**Records excerpted from a collection**
(* ===== verification/EventBackends.v ===== *)
(** The three event back ends under the calls of the engine: what
    event_add_conn, event_add_out, event_del_out and event_del_conn of
    nc_epoll.c, nc_kqueue.c and nc_evport.c leave in the kernel, over every
    sequence of calls the engine makes between two waits. *)

From stdpp Require Import gmap.
From S2P Require Import Prelude State World Core Events EventEpoll EventKqueue EventPorts.

(** ** What each kernel has been told of the connections *)

(** epoll: EPOLLIN, with EPOLLOUT when sending, edge triggered, and the
    connection as data; nothing for a connection that is not read. *)
Definition epoll_told `{EpollKernel K} (s : evs (@epoll_base K)) : Prop :=
  forall c x, es_conns s !! c = Some x ->
    registered (ep_kernel (es_base s)) (e_sd x) =
    if e_recv_active x
    then Some (u32 (Z.lor (if e_send_active x then Z.lor EPOLLIN EPOLLOUT else EPOLLIN) EPOLLET), c) else None.

(** kqueue: the two filters, once the changes collected in change[] are
    applied. *)
Definition kq_told `{KqKernel K} (s : evs (@kq_base K)) : Prop :=
  forall c x, es_conns s !! c = Some x ->
    let told := kq_applied (take (Z.to_nat (kq_nchange (es_base s))) (kq_change (es_base s))) (kq_registered (kq_kernel (es_base s))) in
    told (e_sd x, EVFILT_READ) = (if e_recv_active x then Some c else None) /\
    told (e_sd x, EVFILT_WRITE) = (if e_send_active x then Some c else None).

(** Event ports: the association, unless the event of the connection was
    retrieved and event_wait will make it again. *)
Definition port_told `{PortKernel K} (s : evs (@port_base K)) : Prop :=
  forall c x, es_conns s !! c = Some x ->
    let told := associated (pt_kernel (es_base s)) (e_sd x) in
    if e_recv_active x
    then told = Some ((if e_send_active x then Z.lor POLLIN POLLOUT else POLLIN), c) \/ told = None /\ c ∈ map pe_user (pt_left (es_base s))
    else told = None.

(** The flags: no connection sends without reading. *)
Definition flags_ok (cs : gmap positive econn) : Prop := forall c x, cs !! c = Some x -> e_send_active x = true -> e_recv_active x = true.

Lemma epoll_watched `{EpollLaws K} (s : evs (@epoll_base K)) :
  all_watched s <-> own_sds (es_conns s) /\ flags_ok (es_conns s) /\ epoll_told s.
Proof.
  assert (Em : forall b : bool, epoll_mask b = u32 (Z.lor (if b then Z.lor EPOLLIN EPOLLOUT else EPOLLIN) EPOLLET)) by (by intros []).
  split.
  - intros [Ho Hw]. split_and!; [done|intros c x Hx; by apply (Hw c x)|]. intros c x Hx. rewrite <- Em. by apply (Hw c x).
  - intros (Ho & Hf & Ht). split; [done|]. intros c x Hx. split; [by apply (Hf c)|]. rewrite Em. by apply Ht.
Qed.

Lemma kq_watched `{KqKernel K} (s : evs (@kq_base K)) :
  all_watched s <-> own_sds (es_conns s) /\ flags_ok (es_conns s) /\ kq_told s.
Proof.
  split.
  - intros [Ho Hw]. split_and!; [done|intros c x Hx; by apply (Hw c x)|]. intros c x Hx. by apply (Hw c x).
  - intros (Ho & Hf & Ht). split; [done|]. intros c x Hx. split; [by apply (Hf c)|]. by apply (Ht c).
Qed.

Lemma port_watched `{PortLaws K} (s : evs (@port_base K)) :
  all_watched s <-> own_sds (es_conns s) /\ flags_ok (es_conns s) /\ port_told s.
Proof.
  split.
  - intros [Ho Hw]. split_and!; [done|intros c x Hx; by apply (Hw c x)|]. intros c x Hx. by apply (Hw c x).
  - intros (Ho & Hf & Ht). split; [done|]. intros c x Hx. split; [by apply (Hf c)|]. by apply (Ht c).
Qed.

(** ** The calls of the engine *)

(** C16. Whatever calls the engine makes between two waits on connections with
    descriptors of their own, and as it goes on after each answer, the back
    ends of epoll, kqueue and event ports carry all of them out, keep the
    flags recv_active and send_active those of the calls that succeeded, and
    leave the kernel told of every connection exactly what its flags say: a
    call that fails changes nothing, and none touches another connection.
    For kqueue that holds while change[] has room for two entries per call,
    and of the table the next kevent will make of it.  The kernels are any
    that follow the manuals; the assertions of the back ends hold at every
    call. *)
Theorem back_ends_keep_watch (p : client) :
  (forall K (kernel : EpollKernel K) (laws : EpollLaws K) (s : evs (@epoll_base K)) n,
    respects (es_conns s) p -> fits n p -> own_sds (es_conns s) -> flags_ok (es_conns s) -> epoll_told s ->
    runs (makes p) s (fun log s' => es_conns s' = all_answered log (es_conns s) /\ flags_ok (es_conns s') /\ epoll_told s')) /\
  (forall K (kernel : KqKernel K) (s : evs (@kq_base K)) n,
    respects (es_conns s) p -> fits n p -> kq_room (es_base s) n -> own_sds (es_conns s) -> flags_ok (es_conns s) -> kq_told s ->
    runs (makes p) s (fun log s' => es_conns s' = all_answered log (es_conns s) /\ flags_ok (es_conns s') /\ kq_told s')) /\
  (forall K (kernel : PortKernel K) (laws : PortLaws K) (s : evs (@port_base K)) n,
    respects (es_conns s) p -> fits n p -> own_sds (es_conns s) -> flags_ok (es_conns s) -> port_told s ->
    runs (makes p) s (fun log s' => es_conns s' = all_answered log (es_conns s) /\ flags_ok (es_conns s') /\ port_told s')).
Proof.
  split_and!.
  - intros K kernel laws s n Hp Hn Ho Hf Ht. eapply runs_mono; [apply (makes_watched p n s Hp Hn); [done|by apply epoll_watched]|].
    intros log s' [E Hw]. by apply epoll_watched in Hw as (_ & ? & ?).
  - intros K kernel s n Hp Hn Hr Ho Hf Ht. eapply runs_mono; [apply (makes_watched p n s Hp Hn); [exact Hr|by apply kq_watched]|].
    intros log s' [E Hw]. by apply kq_watched in Hw as (_ & ? & ?).
  - intros K kernel laws s n Hp Hn Ho Hf Ht. eapply runs_mono; [apply (makes_watched p n s Hp Hn); [done|by apply port_watched]|].
    intros log s' [E Hw]. by apply port_watched in Hw as (_ & ? & ?).
Qed.

(** ** A client on the three systems

    A listener and a client, which is opened; when that worked it is written
    to and closed, else the listener is asked to be written to. *)
Definition open_write_close : client :=
  Make AddConn 2 (fun st => if st <? 0 then Make AddOut 1 (fun _ => Over) else
    Make DelOut 2 (fun _ => Make AddOut 2 (fun _ => Make AddOut 1 (fun _ => Make DelConn 2 (fun _ => Over))))).

Definition two_flags : gmap positive econn := <[1%positive := mk_econn 4 true false]> {[2%positive := mk_econn 5 false false]}.

Lemma answered_at o c st x cs : cs !! c = Some x -> answered (o, c) st cs = if st <? 0 then cs else <[c := called o x]> cs.
Proof. intros H. unfold answered. simpl. by rewrite H. Qed.

Ltac answer := cbn [respects]; split; [eexists; split; reflexivity|]; intros ?st;
  first [exact I | erewrite answered_at by reflexivity; match goal with |- context [if ?s <? 0 then _ else _] => destruct (s <? 0) end].

Lemma open_respects : respects two_flags open_write_close.
Proof. unfold open_write_close. repeat answer. Qed.

Lemma two_flags_own : own_sds two_flags /\ flags_ok two_flags.
Proof.
  split.
  - intros c c' x x' Hc Hc' He. unfold two_flags in Hc, Hc'. apply lookup_insert_Some in Hc as [[<- <-]|[_ Hc]]; apply lookup_insert_Some in Hc' as [[<- <-]|[_ Hc']];
      try apply lookup_singleton_Some in Hc as [<- <-]; try apply lookup_singleton_Some in Hc' as [<- <-]; done.
  - intros c x Hx. unfold two_flags in Hx. apply lookup_insert_Some in Hx as [[<- <-]|[_ Hx]]; [done|]. apply lookup_singleton_Some in Hx as [<- <-]. done.
Qed.

Definition on_epoll : evs (@epoll_base (gmap Z (Z * positive))) :=
  mk_evs (mk_epoll_base {[4 := (u32 (Z.lor EPOLLIN EPOLLET), 1%positive)]} 1024) two_flags.
Definition on_kqueue : evs (@kq_base (list kq_answer * kq_table)) :=
  mk_evs (mk_kq_base ([], fun key => if bool_decide (key = (4, EVFILT_READ)) then Some 1%positive else None) (replicate 16 kevent_zero) 0 (replicate 16 kevent_zero) 16 0 0) two_flags.
Definition on_ports : evs (@port_base (list getn_answer * gmap Z (Z * positive))) :=
  mk_evs (mk_port_base ([], {[4 := (POLLIN, 1%positive)]}) [] 1024) two_flags.

Ltac each_flag := intros c x Hx; change (two_flags !! c = Some x) in Hx; unfold two_flags in Hx; apply lookup_insert_Some in Hx as [[<- <-]|[_ Hx]]; [|apply lookup_singleton_Some in Hx as [<- <-]].

Lemma back_ends_keep_watch_witness :
  runs (makes open_write_close) on_epoll (fun log s' => es_conns s' = all_answered log two_flags /\ flags_ok (es_conns s') /\ epoll_told s') /\
  runs (makes open_write_close) on_kqueue (fun log s' => es_conns s' = all_answered log two_flags /\ flags_ok (es_conns s') /\ kq_told s') /\
  runs (makes open_write_close) on_ports (fun log s' => es_conns s' = all_answered log two_flags /\ flags_ok (es_conns s') /\ port_told s').
Proof.
  pose proof (back_ends_keep_watch open_write_close) as (He & Hk & Hp). destruct two_flags_own as [Ho Hf]. split; [|split].
  - apply (He _ _ table_laws on_epoll 5%nat); [exact open_respects|simpl; by intros st; destruct (st <? 0)|exact Ho|exact Hf|].
    each_flag; reflexivity.
  - apply (Hk _ _ on_kqueue 5%nat); [exact open_respects|simpl; by intros st; destruct (st <? 0)|vm_compute; split_and!; congruence|exact Ho|exact Hf|].
    each_flag; split; vm_compute; reflexivity.
  - apply (Hp _ _ script_port_laws on_ports 5%nat); [exact open_respects|simpl; by intros st; destruct (st <? 0)|exact Ho|exact Hf|].
    each_flag; [left; vm_compute; reflexivity|vm_compute; reflexivity].
Defined.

**What you need to do**
From the entries above, extract only the lines running from the one containing "[done|by apply port_watched]|]." through the one containing "A listener and", inclusive.

**Output of the task**
  - intros K kernel laws s n Hp Hn Ho Hf Ht. eapply runs_mono; [apply (makes_watched p n s Hp Hn); [done|by apply port_watched]|].
    intros log s' [E Hw]. by apply port_watched in Hw as (_ & ? & ?).
Qed.

(** ** A client on the three systems

    A listener and a client, which is opened; when that worked it is written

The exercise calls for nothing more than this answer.